Problem description: Go through the records and report each line in which the word "that" occurs.

Task input:
(** X4: whatever the server answers, the events the fetch returns are all at
    the cutoff or newer, and they are the head of the feed, in its order. *)
Theorem get_user_events_recent_prefix (server : Z → response (list event))
    (now days : Z) (evs : list event) (fetched : list Z) :
  get_user_events now days server = Some (Ok evs, fetched) →
  Forall (recent (now - timedelta days)) evs
  ∧ evs `prefix_of` (feed server).*2.
Proof.
  unfold get_user_events, feed. intros Hloop.
  apply (fetch_loop_sound server _ 10) in Hloop as (more & -> & Hall & Hpre);
    [done|lia].
Qed.

(** X5: after pages read through, the page [p] that answers with an error
    status, or on which an event stands whose stamp does not parse after
    recent ones, ends the fetch with that exception: the events collected
    from the pages before are not returned. *)
Theorem get_user_events_failure (server : Z → response (list event))
    (now days p : Z) :
  1 ≤ p ≤ 10 →
  (∀ q, 1 ≤ q < p → read_through (now - timedelta days) server q) →
  (∀ e, raise_for_status (server p) = Raised e →
     get_user_events now days server = Some (Raised e, seqZ 1 p))
  ∧ (∀ pre bad post,
       raise_for_status (server p) = Ok () →
       json (server p) = pre ++ bad :: post →
       Forall (recent (now - timedelta days)) pre →
       strptime (created_at bad) = None →
       get_user_events now days server = Some (Raised ValueError, seqZ 1 p)).
Proof.
  intros Hp Hgood. unfold get_user_events.
  set (cutoff_date := now - timedelta days) in *.
  set (k := Z.to_nat (p - 1)).
  assert (Z.of_nat k = p - 1) as Hk by (unfold k; lia). clearbody k.
  destruct (fetch_loop_through server cutoff_date k (S (10 - k)) 1 [] [])
    as [evs Hrun]; [lia|intros q ?; apply Hgood; lia|].
  replace (k + S (10 - k))%nat with 11%nat in Hrun by lia.
  rewrite Hrun. replace (1 + Z.of_nat k) with p by lia.
  assert ([] ++ seqZ 1 (Z.of_nat k) ++ [p] = seqZ 1 p) as Hpages.
  { replace p with (Z.of_nat k + 1) at 2 by lia.
    rewrite seqZ_app by lia. simpl. f_equal.
    rewrite seqZ_cons by lia. simpl. f_equal. lia. }
  cbn [fetch_loop]. destruct (Z.leb_spec p 10); [|lia]. split.
  - intros e ->. by rewrite <- app_assoc, Hpages.
  - intros pre bad post -> -> Hpre Hbad.
    assert (scan_page cutoff_date (pre ++ bad :: post) evs = Raised ValueError)
      as Hscan.
    { clear -Hpre Hbad. revert evs.
      induction pre as [|ev pre IH]; intros evs; simpl.
      - by rewrite Hbad.
      - apply Forall_cons in Hpre as [(d & -> & Hd) Hpre].
        destruct (Z.ltb_spec d cutoff_date); [lia|]. by apply IH. }
    rewrite <- app_assoc, Hpages.
    destruct pre as [|ev pre]; cbn [app] in *; by rewrite Hscan.
Qed.

End get_user_events_outcomes.

Section get_user_events_outcomes_examples.
Import Sample Scenario.

(** The two events that the sample fetch returns are recent, and the head
    of the feed. *)
Lemma get_user_events_recent_prefix_example :
  Forall (recent (H := Civil.datetime) (day0 - timedelta 7))
    [e_day0; e_day1]
  ∧ [e_day0; e_day1] `prefix_of` (feed one_page).*2.
Proof.
  apply (get_user_events_recent_prefix (H := Civil.datetime) one_page day0 7
           [e_day0; e_day1] [1]).
  vm_compute. reflexivity.
Defined.

(** A forbidden second page: the event of the first page is lost. *)
Lemma get_user_events_failure_example :
  get_user_events (H := Civil.datetime) day0 7 forbidden_page_2
  = Some (Raised (HTTPError 403), [1; 2]).
Proof.
  destruct (get_user_events_failure (H := Civil.datetime) forbidden_page_2
              day0 7 2) as [Herror _].
  - lia.
  - intros q Hq. assert (q = 1) as -> by lia.
    split; [reflexivity|]. split; [discriminate|].
    apply Forall_singleton. eexists.
    split; [vm_compute; reflexivity|]. vm_compute. discriminate.
  - apply Herror. reflexivity.
Defined.

End get_user_events_outcomes_examples.

Section link_header.

Lemma strip_prefix_Some p s r : strip_prefix p s = Some r ↔ s = p +:+ r.
Proof.
  revert s. induction p as [|a p IH]; intros s; simpl.
  - split; [by intros [= ->] | by intros ->].
  - destruct s as [|b s]; [done|].
    destruct (decide (a = b)) as [->|Hne].
    + rewrite IH. split; [by intros -> | by intros [= ->]].
    + split; [done | intros [= ? _]; done].
Qed.

Lemma str_prefix_inv p s : str_prefix p s = true → ∃ r, s = p +:+ r.
Proof.
  revert s. induction p as [|a p IH]; intros s; simpl.
  - intros _. by exists s.
  - destruct s as [|b s]; [done|].
    intros [->%bool_decide_eq_true [r ->]%IH]%andb_true_iff. by exists r.
Qed.

Lemma span_digits_inv s ds rest :
  span_digits s = (ds, rest) → s = ds +:+ rest ∧ all_digits ds = true.
Proof.
  revert ds rest. induction s as [|c s IH]; intros ds rest; simpl.
  - by intros [= <- <-].
  - destruct (is_digit c) eqn:Hc; [|by intros [= <- <-]].
    destruct (span_digits s) as [ds' rest']. intros [= <- <-].
    destruct (IH ds' rest' eq_refl) as [-> Hds]. simpl. by rewrite Hc.
Qed.

Lemma span_digits_app ds c rest :
  all_digits ds = true → is_digit c = false →
  span_digits (ds +:+ String c rest) = (ds, String c rest).
Proof.
  intros Hds Hc. induction ds as [|d ds IH]; simpl in *.
  - by rewrite Hc.
  - apply andb_true_iff in Hds as [-> Hds]. by rewrite IH.
Qed.

Lemma match_last_here_inv s ds :
  match_last_here s = Some ds →
  ∃ post, s = last_link "" ds post ∧ page_number ds.
Proof.
  unfold match_last_here, last_link, page_number.
  destruct (strip_prefix "page=" s) as [rest|] eqn:Hs; [|done]. cbn [mbind option_bind].
  apply strip_prefix_Some in Hs as ->.
  destruct (span_digits rest) as [ds' rest'] eqn:Hspan.
  apply span_digits_inv in Hspan as [-> Hds].
  destruct (bool_decide (ds' = "")) eqn:Hne; [done|].
  apply bool_decide_eq_false in Hne.
  destruct (str_prefix last_tail rest') eqn:Hp; [|done].
  apply str_prefix_inv in Hp as [post ->]. intros [= <-]. by exists post.
Qed.

Lemma match_last_here_intro ds post :
  page_number ds → match_last_here (last_link "" ds post) = Some ds.
Proof.
  intros [Hne Hds]. unfold match_last_here, last_link.
  replace (strip_prefix "page=" ("" +:+ "page=" +:+ ds +:+ last_tail +:+ post))
    with (Some (ds +:+ last_tail +:+ post)) by (symmetry; by apply strip_prefix_Some).
  cbn [mbind option_bind].
  change (last_tail +:+ post)
    with (String ">" ("; rel=" +:+ dq +:+ "last" +:+ dq +:+ post)).
  rewrite span_digits_app by done.
  rewrite bool_decide_eq_false_2 by done.
  change (String ">" ("; rel=" +:+ dq +:+ "last" +:+ dq +:+ post))
    with (last_tail +:+ post).
  by rewrite str_prefix_app.
Qed.

Lemma re_search_last_unfold s :
  re_search_last s
  = match match_last_here s with
    | Some ds => Some ds
    | None =>
        match s with
        | String _ s' => re_search_last s'
        | EmptyString => None
        end
    end.
Proof. by destruct s. Qed.

Lemma last_link_cons c pre ds post :
  last_link (String c pre) ds post = String c (last_link pre ds post).
Proof. done. Qed.

(** The search finds what the header advertises, and nothing else. *)
Lemma re_search_last_advertises s ds :
  re_search_last s = Some ds ↔ advertises s ds.
Proof.
  split.
  - revert ds. induction s as [|c s IH]; intros ds;
      rewrite re_search_last_unfold;
      destruct (match_last_here _) as [ds0|] eqn:Hm; try done.
    + intros [= <-]. apply match_last_here_inv in Hm as (post & E & Hds).
      exists "", post. split; [done|]. split; [done|]. simpl. lia.
    + intros (pre & post & -> & Hds & Hleft)%IH.
      exists (String c pre), post. split; [done|]. split; [done|].
      intros [|c' pre'] ds' post' E Hds'.
      * rewrite E, match_last_here_intro in Hm; done.
      * rewrite !last_link_cons in E. injection E as _ E.
        specialize (Hleft _ _ _ E Hds'). simpl. lia.
  - intros (pre & post & -> & Hds & Hleft).
    induction pre as [|c pre IH]; rewrite re_search_last_unfold.
    + by rewrite match_last_here_intro.
    + destruct (match_last_here _) as [ds0|] eqn:Hm.
      * apply match_last_here_inv in Hm as (post0 & E & Hds0).
        specialize (Hleft _ _ _ E Hds0). simpl in Hleft. lia.
      * rewrite last_link_cons. apply IH. intros pre' ds' post' E Hds'.
        specialize (Hleft (String c pre') ds' post').
        rewrite !last_link_cons, E in Hleft. specialize (Hleft eq_refl Hds').
        simpl in Hleft. lia.
Qed.

Lemma re_search_last_malformed s :
  re_search_last s = None ↔ malformed s.
Proof.
  split.
  - induction s as [|c s IH]; rewrite re_search_last_unfold;
      destruct (match_last_here _) as [ds0|] eqn:Hm; try done.
    + intros _ pre ds post E Hds. destruct pre; [|done].
      rewrite E, match_last_here_intro in Hm; done.
    + intros Hs%IH [|c' pre] ds post E Hds.
      * rewrite E, match_last_here_intro in Hm; done.
      * rewrite last_link_cons in E. injection E as _ E. by eapply Hs.
  - intros Hs. destruct (re_search_last s) as [ds|] eqn:E; [|done].
    apply re_search_last_advertises in E as (pre & post & E & Hds & _).
    by destruct (Hs _ _ _ E).
Qed.

Lemma last_link_contains_last pre ds post :
  str_contains "last" (last_link pre ds post) = true.
Proof.
  unfold last_link.
  change (last_tail +:+ post)
    with ((">; rel=" +:+ dq) +:+ "last" +:+ dq +:+ post).
  do 4 apply str_contains_app_r.
  apply str_prefix_contains, str_prefix_app.
Qed.

(** The decimal writing of a number is a page number, and reads back as the
    number. *)
Lemma pretty_N_char_digit (d : N) :
  (d < 10)%N → Ascii.is_nat (pretty_N_char d) = Some (N.to_nat d).
Proof.
  intros Hd.
  assert (d = 0 ∨ d = 1 ∨ d = 2 ∨ d = 3 ∨ d = 4 ∨ d = 5 ∨ d = 6 ∨ d = 7
          ∨ d = 8 ∨ d = 9)%N as Hcases by lia.
  repeat (destruct Hcases as [->|Hcases]; [reflexivity|]). by subst.
Qed.

Lemma pretty_N_go_value (x : N) : ∀ s,
  ∃ m, ∀ acc,
    int_of_digits_from acc (pretty_N_go x s)
    = int_of_digits_from (acc * m + Z.of_N x) s.
Proof.
  induction (N.lt_wf_0 x) as [x _ IH]; intros s.
  destruct (decide (x = 0%N)) as [->|Hx].
  - exists 1. intros acc. rewrite pretty_N_go_0. f_equal. lia.
  - rewrite pretty_N_go_step by lia.
    destruct (IH (x `div` 10)%N) with (s := String (pretty_N_char (x `mod` 10)) s)
      as [m Hm]; [apply N.div_lt; lia|].
    exists (10 * m). intros acc. rewrite Hm. cbn [int_of_digits_from].
    rewrite pretty_N_char_digit by (apply N.mod_lt; lia).
    f_equal. cbn [default from_option id]. rewrite N_nat_Z.
    pose proof (N.div_mod x 10 ltac:(lia)) as Hdm.
    rewrite N2Z.inj_div. rewrite N2Z.inj_mod.
    pose proof (Z.div_mod (Z.of_N x) 10 ltac:(lia)). simpl Z.of_N. lia.
Qed.

Lemma pretty_N_go_digits (x : N) : ∀ s,
  all_digits s = true → all_digits (pretty_N_go x s) = true.
Proof.
  induction (N.lt_wf_0 x) as [x _ IH]; intros s Hs.
  destruct (decide (x = 0%N)) as [->|Hx]; [by rewrite pretty_N_go_0|].
  rewrite pretty_N_go_step by lia. apply IH; [apply N.div_lt; lia|].
  cbn [all_digits]. rewrite Hs, andb_true_r. unfold is_digit.
  by rewrite pretty_N_char_digit by (apply N.mod_lt; lia).
Qed.

Lemma pretty_N_go_length (x : N) : ∀ s,
  (String.length s ≤ String.length (pretty_N_go x s))%nat.
Proof.
  induction (N.lt_wf_0 x) as [x _ IH]; intros s.
  destruct (decide (x = 0%N)) as [->|Hx]; [by rewrite pretty_N_go_0|].
  rewrite pretty_N_go_step by lia.
  etrans; [|apply IH; apply N.div_lt; lia]. simpl. lia.
Qed.

Lemma str_int_page_number (n : Z) :
  0 ≤ n → page_number (str_int n) ∧ int_of_digits (str_int n) = n.
Proof.
  intros Hn. destruct n as [|p|p]; [by split| |lia].
  unfold str_int, pretty, pretty_Z, pretty, pretty_positive, pretty, pretty_N.
  rewrite decide_False by done. split; [split|].
  - intros E. pose proof (pretty_N_go_length (N.pos p) "") as Hlen.
    rewrite pretty_N_go_step in Hlen, E by done.
    pose proof (pretty_N_go_length (N.pos p `div` 10)
                  (String (pretty_N_char (N.pos p `mod` 10)) "")) as Hlen'.
    rewrite E in Hlen'. simpl in Hlen'. lia.
  - by apply pretty_N_go_digits.
  - unfold int_of_digits. destruct (pretty_N_go_value (N.pos p) "") as [m Hm].
    rewrite Hm. simpl. lia.
Qed.

End link_header.

Section get_starred_count.
Context {A : Type}.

Response:
(** X5: after pages read through, the page [p] that answers with an error
    recent ones, ends the fetch with that exception: the events collected
(** The two events that the sample fetch returns are recent, and the head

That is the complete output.